Robert de Castella slams lack of direction at Australian Institute of Sport
Marathon legend Robert de Castella has slammed the current direction of the Australian Institute of Sport (AIS), declaring the once elite sporting institution is dead and lamenting the end of an era at the Canberra campus.
With the Federal Government set to publish a new National Sports Plan tomorrow, de Castella, Director of the AIS from 1990 to 1995, is uncertain as to whether the AIS will get clarity over its future.
As reported by the Sydney Morning Herald, it is uncertain as to whether the Federal Government’s plan, which has been developed over the past 18 months, will include a review of major assets, including the AIS Arena and Canberra Stadium.
With several sports including Football Federation Australia and Gymastics Australia leaving, or having ended their programs at the AIS, de Castella expressed a fear that political decisions will haunt the next generation of athletes, coaches and staff.
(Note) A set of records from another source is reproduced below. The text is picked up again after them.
(** X16. [__eq__] is not symmetric across a class and a class derived
    from it, at any depth: between a cluster of a derived class and a
    cluster of a class it is derived from, with the same id and
    instance, the method of the derived one declines and the method of
    the other answers [True]. Between two clusters of one class it gives
    the same answer both ways. *)
Theorem X16___eq___across_classes (self other : loc) (h : heap)
    (c o : Cluster) :
  h !! self = Some (OCluster c) -> h !! other = Some (OCluster o) ->
  (issubclass (ob_type c) (ob_type o) = true -> ob_type c <> ob_type o ->
   cluster_id o = cluster_id c -> _instance o = _instance c ->
   __eq__ self other h = (Ok NotImplemented, h)
   /\ __eq__ other self h = (Ok (PyBool true), h))
  /\ (ob_type o = ob_type c -> __eq__ self other h = __eq__ other self h).
Proof.
  intros Hc Ho. split.
  - intros Hsub Hne Hid Hinst.
    rewrite (__eq___clusters self other h c o Hc Ho).
    rewrite (__eq___clusters other self h o c Ho Hc).
    rewrite Hsub. split.
    + destruct (issubclass (ob_type o) (ob_type c)) eqn:E; [|reflexivity].
      now destruct (Hne (issubclass_antisym _ _ Hsub E)).
    + rewrite same_identity_sym. unfold same_identity.
      now rewrite Hid, String.eqb_refl, Hinst, instance_eqb_refl.
  - intros Ht.
    rewrite (__eq___clusters self other h c o Hc Ho).
    rewrite (__eq___clusters other self h o c Ho Hc).
    now rewrite Ht, issubclass_refl, same_identity_sym.
Qed.

Lemma X16___eq___across_classes_witness :
  __eq__ 4 5
    (<[5 := OCluster cluster_with_defaults]>
       (example_cluster_heap
          (mkCluster (Subclass "Replica" (Subclass "Cluster" BaseCluster))
             "c1" 2 None None None None)))
  = (Ok NotImplemented,
     <[5 := OCluster cluster_with_defaults]>
       (example_cluster_heap
          (mkCluster (Subclass "Replica" (Subclass "Cluster" BaseCluster))
             "c1" 2 None None None None)))
  /\ __eq__ 5 4
       (<[5 := OCluster cluster_with_defaults]>
          (example_cluster_heap
             (mkCluster (Subclass "Replica" (Subclass "Cluster" BaseCluster))
                "c1" 2 None None None None)))
     = (Ok (PyBool true),
        <[5 := OCluster cluster_with_defaults]>
          (example_cluster_heap
             (mkCluster (Subclass "Replica" (Subclass "Cluster" BaseCluster))
                "c1" 2 None None None None))).
Proof.
  destruct (X16___eq___across_classes 4 5
              (<[5 := OCluster cluster_with_defaults]>
                 (example_cluster_heap
                    (mkCluster
                       (Subclass "Replica" (Subclass "Cluster" BaseCluster))
                       "c1" 2 None None None None)))
              (mkCluster (Subclass "Replica" (Subclass "Cluster" BaseCluster))
                 "c1" 2 None None None None)
              cluster_with_defaults) as [H _]; [reflexivity | reflexivity |].
  apply H; [reflexivity | discriminate | reflexivity | reflexivity].
Defined.

(** X17. [__ne__] between two clusters whose classes are one class or a
    class and a class derived from it, in either order: it is [False]
    when they have the same id and the same instance, in particular for
    a cluster and itself, and [True] when their ids differ. The store is
    left as it is. *)
Theorem X17___ne___related_classes (f : loc -> loc -> M pyeq)
    (self other : loc) (h : heap) (c o : Cluster) :
  h !! self = Some (OCluster c) -> h !! other = Some (OCluster o) ->
  issubclass (ob_type o) (ob_type c) = true
  \/ issubclass (ob_type c) (ob_type o) = true ->
  (cluster_id o = cluster_id c -> _instance o = _instance c ->
   __ne__ f self other h = (Ok false, h))
  /\ (cluster_id o <> cluster_id c -> __ne__ f self other h = (Ok true, h))
  /\ __ne__ f self self h = (Ok false, h).
Proof.
  intros Hc Ho Hrel. unfold __ne__. split; [|split].
  - intros Hid Hinst.
    erewrite bind_Ok by (apply richcompare_eq_clusters; eassumption).
    assert (H1 : same_identity h o c = true).
    { unfold same_identity.
      now rewrite Hid, String.eqb_refl, Hinst, instance_eqb_refl. }
    assert (H2 : same_identity h c o = true) by now rewrite same_identity_sym.
    rewrite H1, H2.
    destruct Hrel as [-> | ->]; [reflexivity |].
    now destruct (issubclass (ob_type o) (ob_type c)).
  - intros Hid.
    erewrite bind_Ok by (apply richcompare_eq_clusters; eassumption).
    assert (H1 : same_identity h o c = false).
    { unfold same_identity. apply String.eqb_neq in Hid. now rewrite Hid. }
    assert (H2 : same_identity h c o = false) by now rewrite same_identity_sym.
    rewrite H1, H2.
    destruct Hrel as [-> | ->]; [reflexivity |].
    now destruct (issubclass (ob_type o) (ob_type c)).
  - erewrite bind_Ok by (apply richcompare_eq_clusters; eassumption).
    rewrite issubclass_refl. unfold same_identity.
    now rewrite String.eqb_refl, instance_eqb_refl.
Qed.

Lemma X17___ne___related_classes_witness :
  __ne__ (fun _ _ => ret NotImplemented) 4 5
    (<[5 := OCluster cluster_with_slash]>
       (example_cluster_heap
          (mkCluster (Subclass "Cluster" BaseCluster) "c1" 2 None None None None)))
  = (Ok false,
     <[5 := OCluster cluster_with_slash]>
       (example_cluster_heap
          (mkCluster (Subclass "Cluster" BaseCluster) "c1" 2 None None None None))).
Proof.
  apply (X17___ne___related_classes (fun _ _ => ret NotImplemented) 4 5 _
           (mkCluster (Subclass "Cluster" BaseCluster) "c1" 2 None None None None)
           cluster_with_slash); try reflexivity.
  right. reflexivity.
Defined.

(** X18. [__ne__] is [True] between a cluster and any other object that
    [==] cannot compare with it: a cluster of a class that is neither
    its class, nor derived from it, nor a class it is derived from, even
    with the same id and instance; and an object of another kind whose
    own comparison declines. *)
Theorem X18___ne___unrelated (f : loc -> loc -> M pyeq) (self other : loc)
    (h : heap) (c : Cluster) :
  h !! self = Some (OCluster c) ->
  (forall o, h !! other = Some (OCluster o) ->
             issubclass (ob_type o) (ob_type c) = false ->
             issubclass (ob_type c) (ob_type o) = false ->
             __ne__ f self other h = (Ok true, h))
  /\ ((forall o, h !! other <> Some (OCluster o)) ->
      f other self h = (Ok NotImplemented, h) ->
      __ne__ f self other h = (Ok true, h)).
Proof.
  intros Hc. split.
  - intros o Ho H1 H2. unfold __ne__.
    erewrite bind_Ok by (apply richcompare_eq_clusters; eassumption).
    rewrite H1, H2.
    assert (Hne : self <> other).
    { intros ->. rewrite Hc in Ho. injection Ho as <-.
      now rewrite issubclass_refl in H1. }
    apply Nat.eqb_neq in Hne. unfold ret. now rewrite Hne.
  - intros Hno Hf. unfold __ne__, richcompare_eq.
    assert (Hcls : cluster_class other h = (Ok None, h)).
    { unfold cluster_class. destruct (h !! other) as [[| | o |]|] eqn:E;
        try reflexivity. now destruct (Hno o). }
    assert (Hne : self <> other).
    { intros ->. now destruct (Hno c). }
    assert (E : richcompare_eq f self other h = (Ok false, h)).
    { unfold richcompare_eq.
      erewrite bind_Ok by (apply read_cluster_Ok; eassumption).
      erewrite bind_Ok by exact Hcls. cbv beta iota zeta.
      erewrite bind_Ok.
      2:{ apply __eq___not_instance with (c := c); [assumption |].
          intros o Ho. now destruct (Hno o). }
      cbv beta iota.
      assert (E2 : reflected__eq__ f self other h = (Ok NotImplemented, h)).
      { unfold reflected__eq__. now erewrite bind_Ok by exact Hcls. }
      rewrite (bind_Ok (reflected__eq__ f self other) _ _ _ _ E2).
      apply Nat.eqb_neq in Hne. unfold ret. now rewrite Hne. }
    now erewrite bind_Ok by exact E.
Qed.

Lemma X18___ne___unrelated_witness :
  __ne__ (fun _ _ => ret NotImplemented) 4 5
    (<[5 := OCluster
         (mkCluster (Subclass "Replica" BaseCluster) "c1" 2 None None None None)]>
       (example_cluster_heap
          (mkCluster (Subclass "Cluster" BaseCluster) "c1" 2 None None None None)))
  = (Ok true,
     <[5 := OCluster
         (mkCluster (Subclass "Replica" BaseCluster) "c1" 2 None None None None)]>
       (example_cluster_heap
          (mkCluster (Subclass "Cluster" BaseCluster) "c1" 2 None None None None))).
Proof.
  destruct (X18___ne___unrelated (fun _ _ => ret NotImplemented) 4 5
              (<[5 := OCluster
                   (mkCluster (Subclass "Replica" BaseCluster) "c1" 2 None None
                      None None)]>
                 (example_cluster_heap
                    (mkCluster (Subclass "Cluster" BaseCluster) "c1" 2 None None
                       None None)))
              (mkCluster (Subclass "Cluster" BaseCluster) "c1" 2 None None None
                 None)) as [H _]; [reflexivity |].
  apply (H (mkCluster (Subclass "Replica" BaseCluster) "c1" 2 None None None None));
    reflexivity.
Defined.

(** ** The constructor, and [from_pb] when it raises *)

Lemma bind_Raise_inv {A B : Type} (m : M A) (k : A -> M B) (h h' : heap)
    (e : exn) :
  bind m k h = (Raise e, h') ->
  m h = (Raise e, h') \/ exists a h1, m h = (Ok a, h1) /\ k a h1 = (Raise e, h').
Proof.
  unfold bind. destruct (m h) as [[a|e0] h1]; intros E.
  - right. eauto.
  - left. now injection E as -> ->.
Qed.

Lemma same_heap_inv {A : Type} (m : M A) (h h' : heap) (r : result A) :
  snd (m h) = h -> m h = (r, h') -> h' = h.
Proof. intros Hs E. now rewrite E in Hs. Qed.

(** X19. The constructor makes a new object, at a location the store
    did not have, whose class is [cls] and whose seven attributes are
    the arguments as given, unchecked, and leaves the objects of the
    store as they were. The [name] of the new cluster is the canonical
    path of the client's project, the instance id and the cluster id as
    given, whether or not [from_pb] would accept such an id, and its
    [state] is the state given. *)
Theorem X19_constructor_unchecked (cls : pyclass) (cid : string)
    (instance : loc) (l : option string) (n t s : option Z) (h : heap)
    (inst : Instance) (client : Client) :
  h !! instance = Some (OInstance inst) ->
  h !! _client inst = Some (OClient client) ->
  (exists self,
     h !! self = None
     /\ __init__ cls cid instance l n t s h =
        (Ok self,
         <[self := OCluster
             {| ob_type := cls; cluster_id := cid; _instance := instance;
                location_id := l; serve_nodes := n;
                default_storage_type := t; _state := s |}]> h))
  /\ fst ((self <- __init__ cls cid instance l n t s ;;
           nm <- name self ;;
           st <- state self ;;
           ret (nm, st)) h)
     = Ok (cluster_path (project client) (instance_id inst) cid, s)
  /\ (forall l' o, h !! l' = Some o ->
                   snd (__init__ cls cid instance l n t s h) !! l' = Some o).
Proof.
  intros Hinst Hclient. pose proof (fresh_lookup h) as Hf. split; [|split].
  - exists (fresh (dom h)). split; [exact Hf | reflexivity].
  - unfold __init__. erewrite bind_Ok by reflexivity.
    erewrite bind_Ok.
    2:{ apply (name_Ok _ _ (mkCluster cls cid instance l n t s) inst client).
        - apply lookup_insert_eq.
        - cbn [_instance]. rewrite lookup_insert_ne by congruence. exact Hinst.
        - rewrite lookup_insert_ne by congruence. exact Hclient. }
    unfold state.
    erewrite bind_Ok.
    2:{ erewrite bind_Ok by (apply read_cluster_Ok, lookup_insert_eq).
        reflexivity. }
    reflexivity.
  - intros l' o Hl'. simpl. rewrite lookup_insert_ne by congruence. exact Hl'.
Qed.

Lemma X19_constructor_unchecked_witness :
  (exists self,
     example_heap example_name !! self = None
     /\ __init__ BaseCluster "Not An Id" 2 (Some "a/b") (Some (-1)%Z) None
          (Some 7%Z) (example_heap example_name) =
        (Ok self,
         <[self := OCluster
             (mkCluster BaseCluster "Not An Id" 2 (Some "a/b") (Some (-1)%Z)
                None (Some 7%Z))]> (example_heap example_name)))
  /\ fst ((self <- __init__ BaseCluster "Not An Id" 2 (Some "a/b")
                     (Some (-1)%Z) None (Some 7%Z) ;;
           nm <- name self ;;
           st <- state self ;;
           ret (nm, st)) (example_heap example_name))
     = Ok ("projects/p1/instances/i1/clusters/Not An Id", Some 7%Z).
Proof.
  destruct (X19_constructor_unchecked BaseCluster "Not An Id" 2 (Some "a/b")
              (Some (-1)%Z) None (Some 7%Z) (example_heap example_name)
              (mkInstance "i1" 1) (mkClient "p1")) as (H1 & H2 & _);
    [reflexivity | reflexivity |].
  split; [exact H1 | exact H2].
Defined.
He told the Sydney Morning Herald “the AIS is dead. It's the end of an era, it's devastating. Devastating for all of the young kids and I don't know where all of our next generation of athletes, coaches, sports medicos and physios and scientists are going to come from.”
Reportedly looking to reinvent itself so it can become a world leader in sports science the new-look AIS will differentiate from other state sports institutes.
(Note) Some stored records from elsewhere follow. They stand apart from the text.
(** X10: Write-through.  The rows of a run's ledger mirror the returned trades:
    the Open rows are the trades as they were opened, in order; the Closed
    rows carry, in order, the entry price, exit price and profit of the
    Closed trades, a value of 0 being stored as 'None'; so the ledger has
    one row per trade and one more per Closed trade. *)
Theorem ledger_mirrors_trades (data : DataFrame) (st : State) :
  backtest_run data = Ok st ->
  filter row_open (db (world st)) = map open_row (trades st)
  /\ map row_result (filter (fun r => negb (row_open r)) (db (world st)))
     = map stored_result (filter is_closed (trades st))
  /\ List.length (db (world st))
     = (List.length (trades st)
        + List.length (filter is_closed (trades st)))%nat.
Proof.
  intro Hrun.
  destruct (backtest_run_inv data)
    as (s0 & st1 & Hloop & Hinv & Hfc & Hrun' & _).
  rewrite Hrun in Hrun'. inversion Hrun'; subst st1. clear Hrun'.
  pose proof (loop_mirror_inv data _ _ initial_ledger_inv initial_mirror_inv
                Hloop) as (Ho & Hc & _ & He).
  assert (H2 : filter row_open (db (world st)) = map open_row (trades st)
               /\ map row_result
                      (filter (fun r => negb (row_open r)) (db (world st)))
                  = map stored_result (filter is_closed (trades st))).
  { destruct (position s0 !=? zero) eqn:E.
    - destruct Hinv as (_ & Hlast & _).
      destruct (Hlast E) as (l & t & Et & Hopen).
      destruct (He eq_refl) as (l0 & t0 & Et0 & Hentry).
      rewrite Et in Et0. apply app_inj_tail in Et0 as [<- <-].
      destruct (loop_nil_position _ _ Hloop E) as (pre & last & ->).
      rewrite (forced_closure_open pre last s0 l t E Et) in Hfc.
      inversion Hfc. cbn [trades world db record_trade].
      rewrite <- Hentry. rewrite Et in Ho, Hc.
      now apply mirror_close.
    - rewrite neqb_negb, negb_false_iff in E.
      rewrite (forced_closure_flat data s0 E) in Hfc.
      inversion Hfc; subst. split; assumption. }
  destruct H2 as [H2o H2c]. repeat split; auto.
  rewrite (filter_split_length row_open (db (world st))), H2o, length_map.
  f_equal.
  rewrite <- (length_map row_result
                (filter (fun r => negb (row_open r)) (db (world st)))).
  now rewrite H2c, length_map.
Qed.

(** X11: The log of a run: one INFO record for every ledger row written in the
    loop, followed, exactly when a position is still open after the last
    bar, by the two WARNING records of the forced closure and the INFO
    record of its ledger row.  No record has level ERROR. *)
Theorem log_of_a_run (data : DataFrame) (st_loop st : State) :
  loop (initial_state initial_capital) data = Ok st_loop ->
  backtest_run data = Ok st ->
  map level (log (world st))
  = repeat INFO (List.length (db (world st_loop)))
    ++ (if position st_loop !=? zero then [WARNING; WARNING; INFO] else [])
  /\ forallb (fun r => match level r with ERROR => false | _ => true end)
             (log (world st)) = true.
Proof.
  intros Hloop Hrun.
  destruct (backtest_run_inv data)
    as (s0 & st1 & Hloop' & Hinv & Hfc & Hrun' & _).
  rewrite Hrun in Hrun'. inversion Hrun'; subst st1. clear Hrun'.
  rewrite Hloop in Hloop'. inversion Hloop'; subst s0. clear Hloop'.
  pose proof (loop_mirror_inv data _ _ initial_ledger_inv initial_mirror_inv
                Hloop) as (_ & _ & Hl & _).
  assert (H1 : map level (log (world st))
               = repeat INFO (List.length (db (world st_loop)))
                 ++ (if position st_loop !=? zero
                     then [WARNING; WARNING; INFO] else [])).
  { destruct (position st_loop !=? zero) eqn:E.
    - destruct Hinv as (_ & Hlast & _).
      destruct (Hlast E) as (l & t & Et & Hopen).
      destruct (loop_nil_position _ _ Hloop E) as (pre & last & ->).
      rewrite (forced_closure_open pre last st_loop l t E Et) in Hfc.
      inversion Hfc. cbn [world log record_trade].
      rewrite !map_app, Hl, <- !app_assoc. reflexivity.
    - rewrite neqb_negb, negb_false_iff in E.
      rewrite (forced_closure_flat data st_loop E) in Hfc.
      inversion Hfc; subst. now rewrite app_nil_r. }
  split; [exact H1|].
  assert (H2 : forallb (fun l => match l with ERROR => false | _ => true end)
                       (map level (log (world st))) = true).
  { rewrite H1, forallb_app. apply andb_true_iff. split.
    - apply forallb_forall. intros x Hx. apply repeat_spec in Hx. now subst.
    - destruct (position st_loop !=? zero); reflexivity. }
  clear -H2. induction (log (world st)) as [|r l IH]; [reflexivity|].
  cbn in *. apply andb_true_iff in H2 as [Hr Hl].
  rewrite Hr. now apply IH.
Qed.

Lemma from_signal_bar_close (data : DataFrame) (x p : num) (t : Trade.t) :
  from_signal_bar symbol data t ->
  from_signal_bar symbol data (close_trade x p t).
Proof. intros (bar & H). exists bar. exact H. Qed.

Lemma step_from_signal (data : DataFrame) (st : State) (bar : Bar)
      (st' : State) :
  In bar data ->
  Forall (from_signal_bar symbol data) (trades st) ->
  step st bar = Ok st' ->
  Forall (from_signal_bar symbol data) (trades st')
  /\ (List.length (trades st')
      <= List.length (trades st) + (if signal_bar bar then 1 else 0))%nat.
Proof.
  intros Hin Hall H.
  destruct (step_outcome _ _ _ H)
    as [Es Ez ->|Es Ez ->|l t Eg Ex Et p ->|l t Eg Ex Et p ->|En E1 E2 ->
        |Ez E1 E2 ->]; cbn [trades].
  - split.
    + apply Forall_app. split; [assumption|]. constructor; [|constructor].
      exists bar. repeat split; auto.
    + unfold signal_bar. rewrite Es, length_snoc. cbn. lia.
  - split.
    + apply Forall_app. split; [assumption|]. constructor; [|constructor].
      exists bar. repeat split; auto.
    + unfold signal_bar. rewrite Es, length_snoc. cbn. lia.
  - rewrite Et in *. apply Forall_app in Hall as [Hl Ht].
    split; [|rewrite !length_snoc; lia].
    apply Forall_app. split; [assumption|].
    inversion Ht; subst. constructor; [|constructor].
    now apply from_signal_bar_close.
  - rewrite Et in *. apply Forall_app in Hall as [Hl Ht].
    split; [|rewrite !length_snoc; lia].
    apply Forall_app. split; [assumption|].
    inversion Ht; subst. constructor; [|constructor].
    now apply from_signal_bar_close.
  - split; [assumption|lia].
  - split; [assumption|lia].
Qed.

Lemma loop_from_signal (data : DataFrame) (rest : DataFrame) :
  forall st st',
    incl rest data ->
    Forall (from_signal_bar symbol data) (trades st) ->
    loop st rest = Ok st' ->
    Forall (from_signal_bar symbol data) (trades st')
    /\ (List.length (trades st')
        <= List.length (trades st)
           + List.length (filter signal_bar rest))%nat.
Proof.
  induction rest as [|bar rest IH]; intros st st' Hincl Hall; cbn.
  - intro H. inversion H; subst. split; [assumption|lia].
  - destruct (step st bar) as [st1|] eqn:E1; cbn [bind]; [|discriminate].
    intro Hloop.
    destruct (step_from_signal data st bar st1
                (Hincl bar (or_introl eq_refl)) Hall E1) as [H1 L1].
    destruct (IH st1 st' (fun b Hb => Hincl b (or_intror Hb)) H1 Hloop)
      as [H2 L2].
    split; [assumption|].
    destruct (signal_bar bar); cbn [List.length]; lia.
Qed.

Lemma forced_closure_trades (data : DataFrame) (st st' : State) :
  forced_closure data st = Ok st' ->
  st' = st
  \/ ((position st !=? zero) = true
      /\ exists l t x p,
          trades st = l ++ [t] /\ trades st' = l ++ [close_trade x p t]).
Proof.
  unfold forced_closure.
  destruct (position st !=? zero); [|intro H; inversion H; now left].
  destruct (last_trade (trades st)); [|discriminate]. cbn [bind].
  destruct (last_bar data) as [last|]; [|discriminate]. cbn [bind].
  destruct (update_last _ (trades st)) as [l'|] eqn:U; [|discriminate].
  cbn [bind]. apply update_last_inv in U as (l0 & t & Et & ->).
  destruct (last_trade _); [|discriminate]. cbn [bind].
  intro H. inversion H. right. split; [reflexivity|].
  eexists l0, t, _, _. split; [exact Et|reflexivity].
Qed.

(** X3: Every returned trade was opened on a bar of the frame: its direction
    is Long for a bar with signal 1 and Short for a bar with signal -1, its
    timestamp is that bar's index label, its entry price that bar's close,
    and its symbol the one passed in.  So there are at most as many trades
    as bars with a signal. *)
Theorem trades_come_from_signals (data : DataFrame)
        (returned : list Trade.t) (pf : num) :
  backtest_strategy data = Ok (returned, pf) ->
  Forall (from_signal_bar symbol data) returned
  /\ (List.length returned <= List.length (filter signal_bar data))%nat.
Proof.
  unfold backtest_strategy, backtest_run.
  destruct (loop _ data) as [s0|] eqn:Hloop; cbn [bind]; [|discriminate].
  destruct (forced_closure data s0) as [st|] eqn:Hfc; cbn [bind];
    [|discriminate].
  intro H. inversion H; subst. clear H.
  destruct (loop_from_signal data data (initial_state initial_capital) s0
              (incl_refl data) (Forall_nil _) Hloop) as [Hall Hlen].
  cbn in Hlen.
  destruct (forced_closure_trades data s0 st Hfc)
    as [->|(_ & l & t & x & p & Et & Et')]; [split; assumption|].
  rewrite Et', length_snoc. rewrite Et, length_snoc in Hlen.
  split; [|exact Hlen].
  rewrite Et in Hall. apply Forall_app in Hall as [Hl Ht].
  apply Forall_app. split; [assumption|].
  inversion Ht; subst. constructor; [|constructor].
  now apply from_signal_bar_close.
Qed.

(** X4: At most one position at a time.  When every entry signal of the frame
    gets a non-zero size, then after any number of bars all trades are
    Closed while flat, and while a position is open its trade is the last
    one and the only Open one. *)
Theorem one_open_trade_at_most (pre post : DataFrame) (st : State) :
  sized_entries (pre ++ post) = true ->
  loop (initial_state initial_capital) pre = Ok st ->
  if position st ==? zero
  then forallb is_closed (trades st) = true
  else exists l t,
      trades st = l ++ [t]
      /\ forallb is_closed l = true
      /\ Trade.status t = Open.
Proof.
  intros Hsz Hloop. unfold sized_entries in Hsz.
  rewrite forallb_app in Hsz. apply andb_true_iff in Hsz as [Hpre _].
  destruct (loop_closed_inv pre _ _ Hpre initial_closed_inv Hloop)
    as [Hz Hnz].
  destruct (position st ==? zero) eqn:E; [now apply Hz|].
  apply Hnz. unfold Num.neqb. now rewrite E.
Qed.

Lemma history_kept_refl (l : list Trade.t) : history_kept l l.
Proof. split; [exists []; now rewrite app_nil_r|auto]. Qed.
However, 40 jobs are likely to be lostwhile the Australian Sports Commission is looking to sell Canberra Stadium and the AIS Arena to the ACT Government in a significant asset overhaul.
de Castella stated “you can't have seven state institutes or academies providing the same quality of service of one national peak organisation. You can't afford it for a start, let alone the culture that has been decimated.
"It's like shuffling deck chairs on the Titanic. It's just a shell of what it was at the AIS. The 'new' AIS has no athletes, no coaches, and no residential program. It makes it a sham.
"What was once great, the envy of the world and the dreams of Aussie sports kids, coaches and support staff, is now gone, never to return."
Gymnastics, one of the eight foundation sports at the campus, is leaving the AIS for the first time since 1981, citing a decaying facility as the main reason from walking away.
In addition, national sporting organisations will be responsible for most operations, including having sports scientists divided up instead of having them working in one central hub.
de Castella added “this has been coming for years. It all started with the amalgamation of the sports commission and the AIS. The bureaucrats within the commission are better at winning at the end of the day than the coaches and technical experts.”
The ACT Government is the main tenant of both the AIS Arena and Canberra Stadium, paying $350,000 to rent Canberra Stadium for Canberra Raiders and ACT Brumbies games.
The venues are owned by the Commission and are on Federal Government land.